Supplied material section start

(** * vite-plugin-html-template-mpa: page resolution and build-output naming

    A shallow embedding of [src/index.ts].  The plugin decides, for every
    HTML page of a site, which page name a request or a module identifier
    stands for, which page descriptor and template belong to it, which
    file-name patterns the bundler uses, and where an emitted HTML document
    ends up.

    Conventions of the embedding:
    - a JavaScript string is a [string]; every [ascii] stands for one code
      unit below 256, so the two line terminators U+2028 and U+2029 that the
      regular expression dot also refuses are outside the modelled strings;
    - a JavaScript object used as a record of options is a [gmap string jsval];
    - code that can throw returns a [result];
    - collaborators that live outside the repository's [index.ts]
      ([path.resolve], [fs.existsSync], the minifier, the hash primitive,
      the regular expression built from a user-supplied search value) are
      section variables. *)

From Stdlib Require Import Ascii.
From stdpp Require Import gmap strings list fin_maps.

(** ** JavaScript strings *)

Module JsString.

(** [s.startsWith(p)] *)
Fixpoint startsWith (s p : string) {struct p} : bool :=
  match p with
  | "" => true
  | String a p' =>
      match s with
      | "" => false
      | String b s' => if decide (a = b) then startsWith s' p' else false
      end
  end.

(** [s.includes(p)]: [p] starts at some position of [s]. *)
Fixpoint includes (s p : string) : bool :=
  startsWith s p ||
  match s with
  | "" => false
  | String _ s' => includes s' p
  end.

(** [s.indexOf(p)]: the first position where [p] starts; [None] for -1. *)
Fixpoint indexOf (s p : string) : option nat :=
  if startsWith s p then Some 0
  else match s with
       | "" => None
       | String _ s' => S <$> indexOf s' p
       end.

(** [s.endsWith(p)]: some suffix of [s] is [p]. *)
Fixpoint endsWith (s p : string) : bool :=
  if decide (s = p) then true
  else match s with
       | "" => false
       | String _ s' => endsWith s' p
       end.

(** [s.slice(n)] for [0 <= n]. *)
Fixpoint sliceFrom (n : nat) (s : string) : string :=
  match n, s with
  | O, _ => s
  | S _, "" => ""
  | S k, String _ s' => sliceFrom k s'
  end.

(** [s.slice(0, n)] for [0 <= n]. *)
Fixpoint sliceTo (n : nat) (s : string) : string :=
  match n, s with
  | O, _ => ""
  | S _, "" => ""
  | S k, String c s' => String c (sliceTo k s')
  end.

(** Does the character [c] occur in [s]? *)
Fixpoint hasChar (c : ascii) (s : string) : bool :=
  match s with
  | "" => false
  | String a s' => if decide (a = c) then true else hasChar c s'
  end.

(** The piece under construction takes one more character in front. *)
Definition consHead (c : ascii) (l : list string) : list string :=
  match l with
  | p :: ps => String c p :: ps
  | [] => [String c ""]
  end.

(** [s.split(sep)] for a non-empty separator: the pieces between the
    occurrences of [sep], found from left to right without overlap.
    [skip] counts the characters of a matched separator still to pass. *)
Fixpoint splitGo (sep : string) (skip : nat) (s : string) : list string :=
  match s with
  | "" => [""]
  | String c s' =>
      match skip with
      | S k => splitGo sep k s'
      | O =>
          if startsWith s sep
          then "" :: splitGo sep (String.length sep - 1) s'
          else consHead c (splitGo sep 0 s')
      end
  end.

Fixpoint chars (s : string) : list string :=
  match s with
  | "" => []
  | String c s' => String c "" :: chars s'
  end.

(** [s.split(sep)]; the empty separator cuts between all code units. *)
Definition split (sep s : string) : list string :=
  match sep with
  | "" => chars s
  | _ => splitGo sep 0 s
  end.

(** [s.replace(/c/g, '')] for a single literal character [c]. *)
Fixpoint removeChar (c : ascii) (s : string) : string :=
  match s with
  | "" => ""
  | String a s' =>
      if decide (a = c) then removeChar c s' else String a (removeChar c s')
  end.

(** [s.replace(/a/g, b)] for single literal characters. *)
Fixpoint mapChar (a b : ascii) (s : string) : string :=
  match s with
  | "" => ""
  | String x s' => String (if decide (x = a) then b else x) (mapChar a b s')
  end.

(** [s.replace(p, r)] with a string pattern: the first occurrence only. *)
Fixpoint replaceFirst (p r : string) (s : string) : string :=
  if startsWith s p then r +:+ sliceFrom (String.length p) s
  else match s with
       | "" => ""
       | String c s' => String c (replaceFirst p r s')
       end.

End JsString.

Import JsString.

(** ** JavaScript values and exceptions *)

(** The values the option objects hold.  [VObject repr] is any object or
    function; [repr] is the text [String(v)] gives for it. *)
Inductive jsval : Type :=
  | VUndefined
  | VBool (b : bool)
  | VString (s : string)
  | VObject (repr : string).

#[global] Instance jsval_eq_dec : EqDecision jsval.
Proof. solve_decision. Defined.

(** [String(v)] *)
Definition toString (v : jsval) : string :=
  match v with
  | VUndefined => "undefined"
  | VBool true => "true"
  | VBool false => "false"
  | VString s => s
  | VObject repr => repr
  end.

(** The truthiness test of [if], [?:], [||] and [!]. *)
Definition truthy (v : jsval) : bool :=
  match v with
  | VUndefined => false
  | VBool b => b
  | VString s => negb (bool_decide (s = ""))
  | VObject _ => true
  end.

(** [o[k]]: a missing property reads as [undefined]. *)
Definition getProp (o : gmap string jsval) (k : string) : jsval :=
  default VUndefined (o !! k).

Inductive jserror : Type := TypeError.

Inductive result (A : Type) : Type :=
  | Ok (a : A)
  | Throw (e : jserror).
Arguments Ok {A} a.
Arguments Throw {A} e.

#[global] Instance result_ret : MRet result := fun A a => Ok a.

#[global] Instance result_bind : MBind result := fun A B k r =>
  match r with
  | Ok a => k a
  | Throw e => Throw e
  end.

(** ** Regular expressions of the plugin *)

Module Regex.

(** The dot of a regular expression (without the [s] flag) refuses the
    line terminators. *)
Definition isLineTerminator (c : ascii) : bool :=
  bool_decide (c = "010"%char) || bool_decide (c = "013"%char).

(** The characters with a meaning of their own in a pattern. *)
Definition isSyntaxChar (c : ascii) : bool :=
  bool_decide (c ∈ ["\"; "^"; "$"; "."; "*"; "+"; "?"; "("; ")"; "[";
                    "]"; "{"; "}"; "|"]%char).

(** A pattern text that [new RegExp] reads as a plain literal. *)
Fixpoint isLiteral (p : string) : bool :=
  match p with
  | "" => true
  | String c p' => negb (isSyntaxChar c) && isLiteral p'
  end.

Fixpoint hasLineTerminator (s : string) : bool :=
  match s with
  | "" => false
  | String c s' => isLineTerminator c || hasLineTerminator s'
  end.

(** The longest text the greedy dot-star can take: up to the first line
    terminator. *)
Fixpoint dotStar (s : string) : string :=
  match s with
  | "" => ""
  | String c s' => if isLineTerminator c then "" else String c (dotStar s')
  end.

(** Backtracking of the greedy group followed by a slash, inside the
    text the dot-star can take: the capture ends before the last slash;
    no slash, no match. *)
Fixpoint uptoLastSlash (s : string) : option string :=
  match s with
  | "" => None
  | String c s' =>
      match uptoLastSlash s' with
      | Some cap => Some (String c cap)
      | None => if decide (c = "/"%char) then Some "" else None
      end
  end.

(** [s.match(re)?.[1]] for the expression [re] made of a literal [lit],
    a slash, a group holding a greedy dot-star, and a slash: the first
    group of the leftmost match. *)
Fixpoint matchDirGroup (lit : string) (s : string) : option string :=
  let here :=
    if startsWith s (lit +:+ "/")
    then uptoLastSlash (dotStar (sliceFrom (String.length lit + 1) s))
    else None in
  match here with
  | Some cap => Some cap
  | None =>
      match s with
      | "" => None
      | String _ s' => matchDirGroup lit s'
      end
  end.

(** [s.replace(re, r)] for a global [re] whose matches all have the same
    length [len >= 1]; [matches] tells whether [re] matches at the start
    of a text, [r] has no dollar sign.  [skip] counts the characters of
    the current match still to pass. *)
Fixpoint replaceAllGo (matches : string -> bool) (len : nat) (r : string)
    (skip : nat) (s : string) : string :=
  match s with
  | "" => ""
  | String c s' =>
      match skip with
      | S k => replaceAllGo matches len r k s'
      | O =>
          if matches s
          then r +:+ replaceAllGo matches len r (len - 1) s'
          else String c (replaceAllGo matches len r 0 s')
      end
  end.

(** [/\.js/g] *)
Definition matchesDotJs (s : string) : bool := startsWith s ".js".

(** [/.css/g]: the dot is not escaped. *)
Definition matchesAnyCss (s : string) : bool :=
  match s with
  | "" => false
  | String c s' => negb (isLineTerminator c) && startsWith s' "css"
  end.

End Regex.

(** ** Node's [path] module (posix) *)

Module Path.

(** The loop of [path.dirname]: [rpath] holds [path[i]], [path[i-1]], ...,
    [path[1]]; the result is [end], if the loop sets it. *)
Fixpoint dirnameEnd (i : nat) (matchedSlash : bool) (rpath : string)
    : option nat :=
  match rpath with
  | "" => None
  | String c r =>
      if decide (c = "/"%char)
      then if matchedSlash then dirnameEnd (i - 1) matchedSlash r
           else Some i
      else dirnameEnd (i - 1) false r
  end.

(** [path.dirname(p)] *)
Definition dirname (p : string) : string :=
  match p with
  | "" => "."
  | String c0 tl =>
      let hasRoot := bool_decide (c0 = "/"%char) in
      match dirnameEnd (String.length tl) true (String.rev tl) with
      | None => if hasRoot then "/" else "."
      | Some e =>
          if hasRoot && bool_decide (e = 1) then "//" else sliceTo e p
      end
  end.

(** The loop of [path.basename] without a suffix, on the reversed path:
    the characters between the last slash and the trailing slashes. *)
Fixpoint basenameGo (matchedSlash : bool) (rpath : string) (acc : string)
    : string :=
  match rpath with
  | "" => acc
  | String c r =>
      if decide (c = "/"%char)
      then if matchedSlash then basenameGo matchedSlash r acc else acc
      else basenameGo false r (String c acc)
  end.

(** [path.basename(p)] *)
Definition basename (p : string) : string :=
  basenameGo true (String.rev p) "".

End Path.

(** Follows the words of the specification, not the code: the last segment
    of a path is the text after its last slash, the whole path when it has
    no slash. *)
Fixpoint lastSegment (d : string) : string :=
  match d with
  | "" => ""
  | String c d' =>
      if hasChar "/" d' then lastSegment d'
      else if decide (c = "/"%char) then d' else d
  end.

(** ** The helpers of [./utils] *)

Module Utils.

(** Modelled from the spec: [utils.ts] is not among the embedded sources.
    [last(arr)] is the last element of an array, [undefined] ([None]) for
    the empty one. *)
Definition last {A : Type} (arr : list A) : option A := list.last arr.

Supplied material section end
Supplied material section start

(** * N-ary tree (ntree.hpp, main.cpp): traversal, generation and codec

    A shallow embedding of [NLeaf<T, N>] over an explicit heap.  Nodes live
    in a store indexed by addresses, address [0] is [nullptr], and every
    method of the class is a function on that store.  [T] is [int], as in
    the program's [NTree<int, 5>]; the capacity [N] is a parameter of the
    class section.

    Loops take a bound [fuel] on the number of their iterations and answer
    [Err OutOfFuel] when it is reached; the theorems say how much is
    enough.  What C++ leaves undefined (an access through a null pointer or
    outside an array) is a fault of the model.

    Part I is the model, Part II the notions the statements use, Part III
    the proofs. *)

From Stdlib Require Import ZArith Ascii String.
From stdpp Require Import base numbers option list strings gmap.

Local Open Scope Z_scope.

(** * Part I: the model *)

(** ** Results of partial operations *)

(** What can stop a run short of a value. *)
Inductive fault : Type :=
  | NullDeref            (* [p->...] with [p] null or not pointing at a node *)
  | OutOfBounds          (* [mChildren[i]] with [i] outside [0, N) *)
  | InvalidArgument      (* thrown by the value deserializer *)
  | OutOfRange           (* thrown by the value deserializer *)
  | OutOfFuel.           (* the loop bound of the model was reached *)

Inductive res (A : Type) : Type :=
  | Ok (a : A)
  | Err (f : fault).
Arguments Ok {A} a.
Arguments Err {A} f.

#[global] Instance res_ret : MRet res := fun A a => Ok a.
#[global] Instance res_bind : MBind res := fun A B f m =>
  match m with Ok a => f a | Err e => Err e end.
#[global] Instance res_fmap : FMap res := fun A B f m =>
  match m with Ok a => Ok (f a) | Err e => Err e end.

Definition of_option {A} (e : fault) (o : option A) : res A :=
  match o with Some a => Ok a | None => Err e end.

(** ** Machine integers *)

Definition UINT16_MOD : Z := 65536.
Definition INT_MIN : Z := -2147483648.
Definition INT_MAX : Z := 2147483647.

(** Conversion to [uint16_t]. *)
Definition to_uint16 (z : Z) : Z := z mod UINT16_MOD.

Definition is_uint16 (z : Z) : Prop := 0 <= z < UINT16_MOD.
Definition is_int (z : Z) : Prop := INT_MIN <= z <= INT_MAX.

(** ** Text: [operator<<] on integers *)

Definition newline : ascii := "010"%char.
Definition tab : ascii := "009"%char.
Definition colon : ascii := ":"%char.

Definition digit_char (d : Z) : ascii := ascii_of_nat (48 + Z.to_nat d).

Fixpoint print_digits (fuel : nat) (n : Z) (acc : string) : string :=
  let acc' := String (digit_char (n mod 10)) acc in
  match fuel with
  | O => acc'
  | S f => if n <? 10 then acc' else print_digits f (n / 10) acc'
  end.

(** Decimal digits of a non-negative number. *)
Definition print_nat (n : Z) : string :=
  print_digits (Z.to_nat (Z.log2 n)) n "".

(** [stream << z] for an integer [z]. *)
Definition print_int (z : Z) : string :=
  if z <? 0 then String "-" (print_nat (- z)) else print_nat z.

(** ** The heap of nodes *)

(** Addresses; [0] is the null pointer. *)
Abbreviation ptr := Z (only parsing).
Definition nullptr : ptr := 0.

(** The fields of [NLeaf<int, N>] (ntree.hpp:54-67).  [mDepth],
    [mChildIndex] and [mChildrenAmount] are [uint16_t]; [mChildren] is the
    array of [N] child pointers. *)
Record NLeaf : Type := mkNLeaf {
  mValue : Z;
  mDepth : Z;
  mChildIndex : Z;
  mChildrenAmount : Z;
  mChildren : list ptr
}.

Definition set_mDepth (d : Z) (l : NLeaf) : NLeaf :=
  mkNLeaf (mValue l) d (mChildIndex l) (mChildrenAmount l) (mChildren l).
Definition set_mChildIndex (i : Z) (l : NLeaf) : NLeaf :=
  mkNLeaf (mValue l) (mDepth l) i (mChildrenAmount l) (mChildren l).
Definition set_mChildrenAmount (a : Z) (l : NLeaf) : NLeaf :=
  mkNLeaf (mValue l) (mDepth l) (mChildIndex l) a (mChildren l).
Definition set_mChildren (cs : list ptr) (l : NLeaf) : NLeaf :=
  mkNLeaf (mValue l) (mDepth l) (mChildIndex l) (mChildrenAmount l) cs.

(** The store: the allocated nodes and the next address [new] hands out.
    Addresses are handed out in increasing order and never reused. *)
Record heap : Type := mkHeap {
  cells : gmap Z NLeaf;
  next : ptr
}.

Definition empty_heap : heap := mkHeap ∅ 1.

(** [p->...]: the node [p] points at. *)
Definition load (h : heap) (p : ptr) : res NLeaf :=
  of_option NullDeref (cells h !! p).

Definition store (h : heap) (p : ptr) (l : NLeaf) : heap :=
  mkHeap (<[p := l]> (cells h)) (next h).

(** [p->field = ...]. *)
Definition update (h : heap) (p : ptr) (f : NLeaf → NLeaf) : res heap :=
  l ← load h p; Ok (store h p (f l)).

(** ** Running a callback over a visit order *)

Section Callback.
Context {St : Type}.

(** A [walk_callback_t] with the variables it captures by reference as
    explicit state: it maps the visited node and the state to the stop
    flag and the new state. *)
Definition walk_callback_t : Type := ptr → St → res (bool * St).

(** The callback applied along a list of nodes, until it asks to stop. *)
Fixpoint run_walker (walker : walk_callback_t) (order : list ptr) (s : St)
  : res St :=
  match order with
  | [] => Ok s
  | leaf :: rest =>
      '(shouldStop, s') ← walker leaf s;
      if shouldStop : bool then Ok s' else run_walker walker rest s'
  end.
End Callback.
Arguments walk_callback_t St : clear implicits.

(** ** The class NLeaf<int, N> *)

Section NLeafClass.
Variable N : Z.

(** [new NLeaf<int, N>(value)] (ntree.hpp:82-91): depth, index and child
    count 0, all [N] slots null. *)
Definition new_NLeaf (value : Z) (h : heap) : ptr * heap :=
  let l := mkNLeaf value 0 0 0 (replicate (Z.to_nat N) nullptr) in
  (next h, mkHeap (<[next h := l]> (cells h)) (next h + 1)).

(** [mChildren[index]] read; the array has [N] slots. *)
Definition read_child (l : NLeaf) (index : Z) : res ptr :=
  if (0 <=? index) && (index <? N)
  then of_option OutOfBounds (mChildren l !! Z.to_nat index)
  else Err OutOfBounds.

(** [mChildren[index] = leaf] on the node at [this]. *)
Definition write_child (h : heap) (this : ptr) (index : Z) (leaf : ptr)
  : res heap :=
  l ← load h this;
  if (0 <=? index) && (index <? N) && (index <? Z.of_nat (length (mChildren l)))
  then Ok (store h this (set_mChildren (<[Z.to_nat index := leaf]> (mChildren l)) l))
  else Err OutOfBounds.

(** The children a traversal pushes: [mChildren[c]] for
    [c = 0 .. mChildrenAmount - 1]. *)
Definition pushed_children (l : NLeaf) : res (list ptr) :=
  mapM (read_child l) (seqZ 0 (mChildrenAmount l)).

Supplied material section end
Supplied material section start

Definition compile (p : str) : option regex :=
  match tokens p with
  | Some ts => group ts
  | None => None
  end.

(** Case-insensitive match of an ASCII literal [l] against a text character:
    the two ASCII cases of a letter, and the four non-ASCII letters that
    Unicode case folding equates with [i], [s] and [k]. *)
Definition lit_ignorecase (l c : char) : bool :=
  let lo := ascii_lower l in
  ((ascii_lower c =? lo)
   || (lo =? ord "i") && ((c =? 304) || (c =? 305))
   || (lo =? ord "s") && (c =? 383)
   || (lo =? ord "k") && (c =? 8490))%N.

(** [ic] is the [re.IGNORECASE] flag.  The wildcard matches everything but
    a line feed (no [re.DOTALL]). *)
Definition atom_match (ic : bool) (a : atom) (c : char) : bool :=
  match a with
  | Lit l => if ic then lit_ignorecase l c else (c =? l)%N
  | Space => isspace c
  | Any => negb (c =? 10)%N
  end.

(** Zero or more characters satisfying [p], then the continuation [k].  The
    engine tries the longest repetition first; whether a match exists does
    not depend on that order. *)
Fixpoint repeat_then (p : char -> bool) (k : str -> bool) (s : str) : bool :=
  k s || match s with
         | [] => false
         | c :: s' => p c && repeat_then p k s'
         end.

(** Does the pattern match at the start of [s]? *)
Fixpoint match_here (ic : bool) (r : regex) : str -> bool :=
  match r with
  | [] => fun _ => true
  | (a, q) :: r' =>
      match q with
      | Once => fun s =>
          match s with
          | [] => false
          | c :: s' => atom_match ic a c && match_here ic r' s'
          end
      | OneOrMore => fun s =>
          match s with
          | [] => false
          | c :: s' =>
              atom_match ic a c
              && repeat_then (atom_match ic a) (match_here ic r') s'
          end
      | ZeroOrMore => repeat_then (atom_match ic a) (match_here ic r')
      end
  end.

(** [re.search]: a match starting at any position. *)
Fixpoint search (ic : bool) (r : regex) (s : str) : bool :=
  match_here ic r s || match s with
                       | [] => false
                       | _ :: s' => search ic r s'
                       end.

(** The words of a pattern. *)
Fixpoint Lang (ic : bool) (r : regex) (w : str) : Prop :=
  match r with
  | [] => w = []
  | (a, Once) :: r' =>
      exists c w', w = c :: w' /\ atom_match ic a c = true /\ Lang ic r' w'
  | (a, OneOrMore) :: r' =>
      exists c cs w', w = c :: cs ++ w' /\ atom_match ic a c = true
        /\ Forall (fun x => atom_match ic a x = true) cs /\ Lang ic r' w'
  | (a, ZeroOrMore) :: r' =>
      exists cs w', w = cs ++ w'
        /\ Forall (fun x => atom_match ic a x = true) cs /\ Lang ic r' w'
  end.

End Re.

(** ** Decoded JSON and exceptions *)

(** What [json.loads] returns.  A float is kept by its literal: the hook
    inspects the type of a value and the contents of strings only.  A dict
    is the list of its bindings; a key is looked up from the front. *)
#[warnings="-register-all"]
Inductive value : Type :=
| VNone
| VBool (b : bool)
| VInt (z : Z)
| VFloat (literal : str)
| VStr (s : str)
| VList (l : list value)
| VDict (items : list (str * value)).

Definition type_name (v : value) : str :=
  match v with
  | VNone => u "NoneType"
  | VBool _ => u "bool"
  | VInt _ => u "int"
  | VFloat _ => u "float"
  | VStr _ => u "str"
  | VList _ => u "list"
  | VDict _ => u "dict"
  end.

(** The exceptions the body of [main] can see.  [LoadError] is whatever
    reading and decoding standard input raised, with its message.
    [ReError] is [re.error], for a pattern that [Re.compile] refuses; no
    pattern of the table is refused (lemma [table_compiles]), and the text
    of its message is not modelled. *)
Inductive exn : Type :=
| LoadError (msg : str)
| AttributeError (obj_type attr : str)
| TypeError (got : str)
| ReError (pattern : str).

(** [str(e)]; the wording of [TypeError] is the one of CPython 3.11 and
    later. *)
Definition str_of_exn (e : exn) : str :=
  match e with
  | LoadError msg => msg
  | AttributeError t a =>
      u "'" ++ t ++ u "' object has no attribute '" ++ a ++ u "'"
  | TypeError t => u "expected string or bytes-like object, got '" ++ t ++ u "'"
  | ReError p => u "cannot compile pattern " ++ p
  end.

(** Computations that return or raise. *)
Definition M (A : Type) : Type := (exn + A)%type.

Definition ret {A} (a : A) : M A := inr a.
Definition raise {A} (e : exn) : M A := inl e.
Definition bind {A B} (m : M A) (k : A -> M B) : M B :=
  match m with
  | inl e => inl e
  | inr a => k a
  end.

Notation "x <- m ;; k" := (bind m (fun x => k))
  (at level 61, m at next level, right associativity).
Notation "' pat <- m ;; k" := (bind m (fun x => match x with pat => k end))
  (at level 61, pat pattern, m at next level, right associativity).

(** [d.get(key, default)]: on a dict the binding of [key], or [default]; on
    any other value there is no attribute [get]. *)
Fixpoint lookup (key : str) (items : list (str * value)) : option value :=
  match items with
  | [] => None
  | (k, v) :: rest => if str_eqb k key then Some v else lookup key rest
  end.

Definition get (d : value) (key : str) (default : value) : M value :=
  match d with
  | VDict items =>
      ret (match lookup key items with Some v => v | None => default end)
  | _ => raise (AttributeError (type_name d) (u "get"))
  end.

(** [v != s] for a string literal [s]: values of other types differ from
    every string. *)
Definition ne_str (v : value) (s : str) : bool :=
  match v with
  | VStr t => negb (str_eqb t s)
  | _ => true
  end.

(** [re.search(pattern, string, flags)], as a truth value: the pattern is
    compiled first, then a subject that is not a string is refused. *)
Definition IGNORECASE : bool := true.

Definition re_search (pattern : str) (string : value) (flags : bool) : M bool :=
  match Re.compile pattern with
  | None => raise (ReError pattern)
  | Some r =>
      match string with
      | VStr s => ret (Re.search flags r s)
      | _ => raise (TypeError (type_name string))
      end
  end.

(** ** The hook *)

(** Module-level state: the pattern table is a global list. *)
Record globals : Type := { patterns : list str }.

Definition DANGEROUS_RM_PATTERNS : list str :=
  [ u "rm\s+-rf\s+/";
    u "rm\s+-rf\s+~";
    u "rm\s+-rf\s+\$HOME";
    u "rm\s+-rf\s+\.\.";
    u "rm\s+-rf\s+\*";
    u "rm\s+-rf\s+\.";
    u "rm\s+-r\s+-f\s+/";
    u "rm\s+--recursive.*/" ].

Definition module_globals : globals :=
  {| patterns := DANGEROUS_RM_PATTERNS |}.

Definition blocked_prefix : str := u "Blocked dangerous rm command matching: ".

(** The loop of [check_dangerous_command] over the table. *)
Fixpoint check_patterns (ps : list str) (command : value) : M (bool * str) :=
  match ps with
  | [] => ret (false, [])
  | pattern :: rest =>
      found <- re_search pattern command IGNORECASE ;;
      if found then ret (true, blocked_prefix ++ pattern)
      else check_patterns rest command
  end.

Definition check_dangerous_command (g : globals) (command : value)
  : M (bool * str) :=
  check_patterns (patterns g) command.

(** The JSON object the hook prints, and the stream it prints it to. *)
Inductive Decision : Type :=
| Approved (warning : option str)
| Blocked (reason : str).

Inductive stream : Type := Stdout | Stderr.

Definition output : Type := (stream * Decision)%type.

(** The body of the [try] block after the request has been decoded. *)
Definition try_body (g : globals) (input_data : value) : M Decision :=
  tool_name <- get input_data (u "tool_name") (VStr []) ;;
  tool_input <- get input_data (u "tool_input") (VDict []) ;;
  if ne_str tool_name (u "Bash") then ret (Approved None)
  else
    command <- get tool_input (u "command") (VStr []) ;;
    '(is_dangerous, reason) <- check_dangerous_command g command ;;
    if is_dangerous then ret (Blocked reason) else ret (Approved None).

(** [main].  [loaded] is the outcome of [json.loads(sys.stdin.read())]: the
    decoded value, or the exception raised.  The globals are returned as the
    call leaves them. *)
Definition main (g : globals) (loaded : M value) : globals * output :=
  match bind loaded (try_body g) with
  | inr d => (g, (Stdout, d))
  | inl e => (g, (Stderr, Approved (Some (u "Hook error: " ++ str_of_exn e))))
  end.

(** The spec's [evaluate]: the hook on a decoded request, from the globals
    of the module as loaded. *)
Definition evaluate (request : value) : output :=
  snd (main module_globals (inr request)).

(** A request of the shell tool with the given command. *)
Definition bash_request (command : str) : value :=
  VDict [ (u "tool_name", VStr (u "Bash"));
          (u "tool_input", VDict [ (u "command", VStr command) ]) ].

Supplied material section end

Problem to solve>
Count every line of the material above that holds the string "indexOf", then state only the total.

Result>
3